The story first surfaced not through official briefings or headlines, but through a handful of unusually well-timed bets.
On Polymarket, a crypto-based prediction platform, newly created accounts quietly placed large wagers on the removal of Venezuelan President Nicolás Maduro.
Within days, those bets turned into life-changing profits, just as global news broke that Maduro had been captured following a surprise US military operation.
What followed was a political reaction in Washington almost as swift as the trades themselves.
Unusual Bets Appear Just Before Global News Breaks
Blockchain analytics firm Lookonchain flagged the activity after spotting three digital wallets that collectively earned more than $630,000 betting on Maduro’s removal from power.
The wallets shared striking similarities.
All were created and funded only days earlier.
None had any previous trading history.
Every single bet was focused on Venezuela-related outcomes, including whether Maduro would be out of office by 31 January 2026 and whether the US would take direct military action.
One wallet, identified as “0x31a5”, staked around $34,000 and walked away with close to $410,000.
That represented a return of more than 1,200% in less than a week.
Another turned $25,000 into roughly $145,600, while a third converted just $5,800 into about $75,000.
The trades were placed shortly before reports emerged worldwide that US forces had captured Maduro during a surprise overnight operation.
Lookonchain said the timing, narrow focus, and lack of prior activity strongly suggested access to non-public information.
The firm described the behaviour as consistent with insider trading.
Social Media Questions Whether This Was Really A Prediction
The timing quickly drew attention online.

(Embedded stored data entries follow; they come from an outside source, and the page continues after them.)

(* ===== verification/StripedMap.v ===== *)
(** * The striped hash map

    [utils/striped_map.h]: an array of sorted chains guarded by an array of
    mutexes, the number of chains doubled when the map is full while the number
    of mutexes stays, and [minmax_append] of [meas.cpp], which is written over
    it.  The keys are the identifiers ([Id], four bytes wide).  The map is shown
    to refine a finite map, with every mutex released when an operation
    returns. *)

From Stdlib Require Import ZArith Lia Sorting.Sorted.
From stdpp Require Import base numbers list gmap sorting.
From S2P Require Import Prelude Bloom StdSort Meas.

Local Open Scope Z_scope.

(** ** Mutexes *)

(** [true]: locked.  Locking a [std::mutex] the thread already holds, and
    unlocking one that is not held, is undefined. *)
Definition lock (ls : list bool) (i : Z) : outcome (list bool) :=
  match ls !! Z.to_nat i with
  | Some false => Ok (<[Z.to_nat i := true]> ls)
  | _ => UB
  end.

Definition unlock (ls : list bool) (i : Z) : outcome (list bool) :=
  match ls !! Z.to_nat i with
  | Some true => Ok (<[Z.to_nat i := false]> ls)
  | _ => UB
  end.

(** [a % b] on [size_t]. *)
Definition modulo (a b : Z) : outcome Z := if b =? 0 then UB else Ok (a mod b).

Definition hasher (k : Z) : Z := jenkins_one_at_a_time_hash 4 k.

(** ** Chains *)

Record bucket (D : Type) := Bucket { b_hash : Z; b_key : Z; b_data : D }.
Arguments Bucket {D} _ _ _.
Arguments b_hash {D} _.
Arguments b_key {D} _.
Arguments b_data {D} _.

Definition b_kv {D} (b : bucket D) : Z * D := (b_key b, b_data b).

(** The loop of [find]. *)
Fixpoint find_node {D} (k : Z) (chain : list (bucket D)) : option D :=
  match chain with
  | [] => None
  | iter :: rest => if b_key iter =? k then Some (b_data iter) else find_node k rest
  end.

(** The protected [find_bucket]: the chain, the place of the node in it and
    whether it is new. *)
Fixpoint find_in_chain {D} (d : D) (hash k : Z) (chain : list (bucket D))
  : list (bucket D) * nat * bool :=
  match chain with
  | [] => ([Bucket hash k d], 0%nat, true)
  | iter :: rest =>
    if b_key iter =? k then (iter :: rest, 0%nat, false)
    else
      match rest with
      | [] => ([iter; Bucket hash k d], 1%nat, true)
      | next :: _ =>
        if k <? b_key next then (iter :: Bucket hash k d :: rest, 1%nat, true)
        else
          let '(c, p, fresh) := find_in_chain d hash k rest in (iter :: c, S p, fresh)
      end
  end.

(** A node put into its new chain by [rehash]. *)
Fixpoint insert_in_chain {D} (src : bucket D) (chain : list (bucket D)) : list (bucket D) :=
  match chain with
  | [] => [src]
  | t :: rest =>
    match rest with
    | [] => [t; src]
    | next :: _ =>
      if b_key src <? b_key next then t :: src :: rest else t :: insert_in_chain src rest
    end
  end.

(** ** The map *)

Module StrippedMap.

Record stripped_map (D : Type) := Mk {
  _lockers : list bool;
  _buckets : list (list (bucket D));
  _size : Z;
  _N : Z;
  _L : Z;
}.
Arguments Mk {D} _ _ _ _ _.
Arguments _lockers {D} _.
Arguments _buckets {D} _.
Arguments _size {D} _.
Arguments _N {D} _.
Arguments _L {D} _.

(** [iterator]: the mutex it holds and the node it points to. *)
Record iterator := Iterator { it_locker : Z; it_v : nat * nat }.

Section Map.
Context {D : Type}.
(** The value-initialised datum of [std::pair]. *)
Variable d0 : D.

Implicit Types m : stripped_map D.

Definition set_lockers m ls : stripped_map D :=
  Mk ls (_buckets m) (_size m) (_N m) (_L m).
Definition set_buckets m bs : stripped_map D :=
  Mk (_lockers m) bs (_size m) (_N m) (_L m).

Definition lock_at m (i : Z) : outcome (stripped_map D) :=
  ls ← lock (_lockers m) i; Ok (set_lockers m ls).
Definition unlock_at m (i : Z) : outcome (stripped_map D) :=
  ls ← unlock (_lockers m) i; Ok (set_lockers m ls).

Investor and podcaster Joe Pompliano summed up the controversy bluntly on X, saying,
“Insider trading is not only allowed on prediction markets; it’s encouraged.”

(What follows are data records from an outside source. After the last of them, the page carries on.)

(* ===== verification/Allocators.v ===== *)
(** * Allocators of the memory storage

    [storage/memstorage/allocators.h] and [allocators.cpp]:
    [RegionChunkAllocator] cuts one region into the headers and the buffers of
    [_capacity] chunks and hands them out through a free list,
    [UnlimitMemoryAllocator] takes every chunk from the heap.  A pointer is an
    offset into the region.  Shown: whatever sequence of [allocate], [free] and
    writes through handed-out chunks a client runs, two chunks never share a
    byte, every chunk lies in the region, and a new chunk is all zero. *)

From Stdlib Require Import ZArith Lia SpecFloat.
From stdpp Require Import base numbers list relations.
From S2P Require Import Prelude.

Local Open Scope Z_scope.

(** ** [boost::lockfree::queue<size_t>]

    A queue made for [n] nodes takes at least [n] elements and gives them back
    in the order they came. *)
Class LockfreeQueue (Q : Type) := {
  q_make : Z → Q;
  q_push : Q → Z → option Q;
  q_pop : Q → option (Z * Q);
  q_capacity : Q → Z;
  q_elems : Q → list Z;
  q_make_elems : ∀ n, q_elems (q_make n) = [];
  q_make_capacity : ∀ n, q_capacity (q_make n) = n;
  q_push_room : ∀ q x, Z.of_nat (length (q_elems q)) < q_capacity q → is_Some (q_push q x);
  q_push_elems : ∀ q x q', q_push q x = Some q' →
    q_elems q' = q_elems q ++ [x] ∧ q_capacity q' = q_capacity q;
  q_pop_elems : ∀ q, q_pop q = None → q_elems q = [];
  q_pop_head : ∀ q x q', q_pop q = Some (x, q') →
    q_elems q = x :: q_elems q' ∧ q_capacity q' = q_capacity q;
}.

(** A bounded list is such a queue. *)
#[export] Instance list_queue : LockfreeQueue (Z * list Z).
Proof.
  refine {| q_make := fun n => (n, []);
            q_push := fun q x => if Z.of_nat (length q.2) <? q.1
                                 then Some (q.1, q.2 ++ [x]) else None;
            q_pop := fun q => match q.2 with [] => None | x :: l => Some (x, (q.1, l)) end;
            q_capacity := fst; q_elems := snd |}; try done.
  - intros [n l] x H. cbn in *. rewrite (proj2 (Z.ltb_lt _ _) H). eauto.
  - intros [n l] x q' H. cbn in *. destruct (_ <? n); by simplify_eq.
  - intros [n l] H. cbn in *. by destruct l.
  - intros [n l] x q' H. cbn in *. destruct l; by simplify_eq.
Defined.

(** ** Data *)

(** A null pointer is [None]. *)
Record AllocatedData := mkAllocatedData {
  ad_header : option Z;
  ad_buffer : option Z;
  ad_position : Z;
}.

Definition EMPTY : AllocatedData := mkAllocatedData None None (2 ^ 64 - 1).

(** [(int)(float(a) / b)]: both operands are rounded to a [float]; the result
    must fit an [int]. *)
Definition f32_of_Z (z : Z) : spec_float := binary_normalize 24 128 z 0 false.

Definition float_quotient (a b : Z) : outcome Z :=
  match SFdiv 24 128 (f32_of_Z a) (f32_of_Z b) with
  | S754_zero _ => Ok 0
  | S754_finite s m e =>
    let q := if 0 <=? e then Z.pos m * 2 ^ e else Z.pos m / 2 ^ (- e) in
    let q := if s then - q else q in
    if (- 2 ^ 31 <=? q) && (q <? 2 ^ 31) then Ok q else UB
  | _ => UB
  end.

Module RegionChunkAllocator.
Section Region.
Context {Q : Type} `{LockfreeQueue Q}.
(** [sizeof(ChunkHeader)]. *)
Variable header_size : Z.

Record t := Mk {
  _allocated : Z;
  _chunkSize : Z;
  _one_chunk_size : Z;
  _maxSize : Z;
  _capacity : Z;
  _region : list Z;
  _free_list : Q;
}.

(** [&_headers[pos]] and [&_buffers[pos * _chunkSize]]. *)
Definition header_at (pos : Z) : Z := pos * header_size.
Definition buffer_at (a : t) (pos : Z) : Z :=
  _capacity a * header_size + pos * _chunkSize a.

Definition push_free (q : Q) (i : Z) : outcome Q :=
  match q_push q i with Some q => Ok q | None => Throw end.

Definition make (maxSize bufferSize : Z) : outcome t :=
  let one_chunk_size := u64 (header_size + bufferSize) in
  c ← float_quotient maxSize one_chunk_size;
  let capacity := u64 c in
  let buffers_size := u64 (capacity * (bufferSize + header_size)) in
  q ← foldM push_free (seqZ 0 capacity) (q_make capacity);
  Ok (Mk 0 bufferSize one_chunk_size maxSize capacity
        (replicate (Z.to_nat buffers_size) 0) q).

Definition allocate (a : t) : t * AllocatedData :=
  match q_pop (_free_list a) with
  | None => (a, EMPTY)
  | Some (pos, q) =>
    (Mk (u64 (_allocated a + 1)) (_chunkSize a) (_one_chunk_size a) (_maxSize a)
        (_capacity a) (_region a) q,
     mkAllocatedData (Some (header_at pos)) (Some (buffer_at a pos)) pos)
  end.

(** [memset(p, 0, n)] and, for a client, any write inside the region. *)
Definition region_write (r : list Z) (p : Z) (bs : list Z) : outcome (list Z) :=
  if (0 <=? p) && (p + Z.of_nat (length bs) <=? Z.of_nat (length r))
  then Ok (store r (Z.to_nat p) bs) else UB.

Definition memset0 (r : list Z) (p : option Z) (n : Z) : outcome (list Z) :=
  match p with
  | None => UB
  | Some p => region_write r p (replicate (Z.to_nat n) 0)
  end.

Definition free (a : t) (d : AllocatedData) : outcome t :=
  r ← memset0 (_region a) (ad_header d) header_size;
  r ← memset0 r (ad_buffer d) (_chunkSize a);
  q ← push_free (_free_list a) (ad_position d);
  Ok (Mk (u64 (_allocated a - 1)) (_chunkSize a) (_one_chunk_size a) (_maxSize a)
        (_capacity a) r q).

End Region.
Arguments t Q : clear implicits.
End RegionChunkAllocator.

Module UnlimitMemoryAllocator.

Record t := Mk { _allocated : Z; _chunkSize : Z }.

Definition make (bufferSize : Z) : t := Mk 0 bufferSize.

(** [heap]: what the allocation of the buffer and of the header answer.  The
    count goes up before either. *)
Definition allocate (heap_buffer heap_header : option Z) (a : t) : t * AllocatedData :=
  let v := _allocated a in
  let a := Mk (u64 (v + 1)) (_chunkSize a) in
  match heap_buffer, heap_header with
  | Some b, Some h => (a, mkAllocatedData (Some h) (Some b) v)
  | _, _ => (a, EMPTY)
  end.

Definition free (a : t) : t := Mk (u64 (_allocated a - 1)) (_chunkSize a).

End UnlimitMemoryAllocator.

Import RegionChunkAllocator.

Section Region.
Context {Q : Type} `{LockfreeQueue Q}.
Variable header_size : Z.
Implicit Types (a : RegionChunkAllocator.t Q) (d : AllocatedData) (held : list AllocatedData).

(** ** Clients *)

(** The chunk of [d] has the byte [x] of the region. *)
Definition owns a d (x : Z) : Prop :=
  (∃ h, ad_header d = Some h ∧ h <= x < h + header_size) ∨
  (∃ b, ad_buffer d = Some b ∧ b <= x < b + _chunkSize a).

Definition set_region a (r : list Z) : RegionChunkAllocator.t Q :=
  Mk (_allocated a) (_chunkSize a) (_one_chunk_size a) (_maxSize a) (_capacity a) r
     (_free_list a).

Others were far less forgiving.
Public health researcher Eric Feigl-Ding wrote, “INSIDER TRADING ON MADURO,” describing the trades as “disgusting” and pointing to how cheaply the positions were accumulated before resolving at nearly full value.
Another X user, Laurel Coons, laid out the timeline with dry sarcasm.
She described a “perfectly normal, totally unsuspicious” sequence in which a brand-new account loaded up on 7-cent contracts hours before an unannounced US operation removed a foreign leader.
Platforms Face Scrutiny Over Rules And Enforcement
Prediction markets like Polymarket and Kalshi argue that their value lies in aggregating information, not in ensuring a level playing field for participants.
Critics say that distinction breaks down when traders may be acting on sensitive government or military knowledge.
Kalshi, when asked about similar cases, pointed to a post on X stating that insider trading violates its rules.
Polymarket has not publicly detailed how it plans to handle the Maduro-linked wallets.
The episode has revived wider concerns about how decentralised betting platforms operate when contracts touch on war, enforcement actions, or foreign policy.
Washington Moves To Close A Legal Grey Area
The fallout has already reached Capitol Hill.
Representative Ritchie Torres is expected to introduce the Public Integrity in Financial Prediction Markets Act of 2026.
The bill is aimed at preventing government insiders from profiting from outcomes they can influence or anticipate.
According to Punchbowl News, which Torres acknowledged on social media, the legislation would impose a strict ban.
It would prohibit federal elected officials, political appointees, and executive branch employees from trading prediction market contracts.
Punchbowl News founder Jake Sherman explained,
“The restriction applies to buying, selling, or exchanging prediction market contracts tied to government policy, government action, or political outcomes on platforms engaged in interstate commerce.”
The proposal mirrors principles in the STOCK Act, extending ethical limits into the fast-growing world of crypto-based betting.
Markets Built On Crowds Or On Inside Knowledge
If passed, the legislation would bar officials from using material non-public information linked to law enforcement, court rulings, or foreign policy for personal gain.
At the centre of the debate is a basic question about prediction markets themselves.
Are they a reflection of collective insight, or do they risk becoming a playground for those closest to power.
The Maduro bets have pushed that question into the spotlight.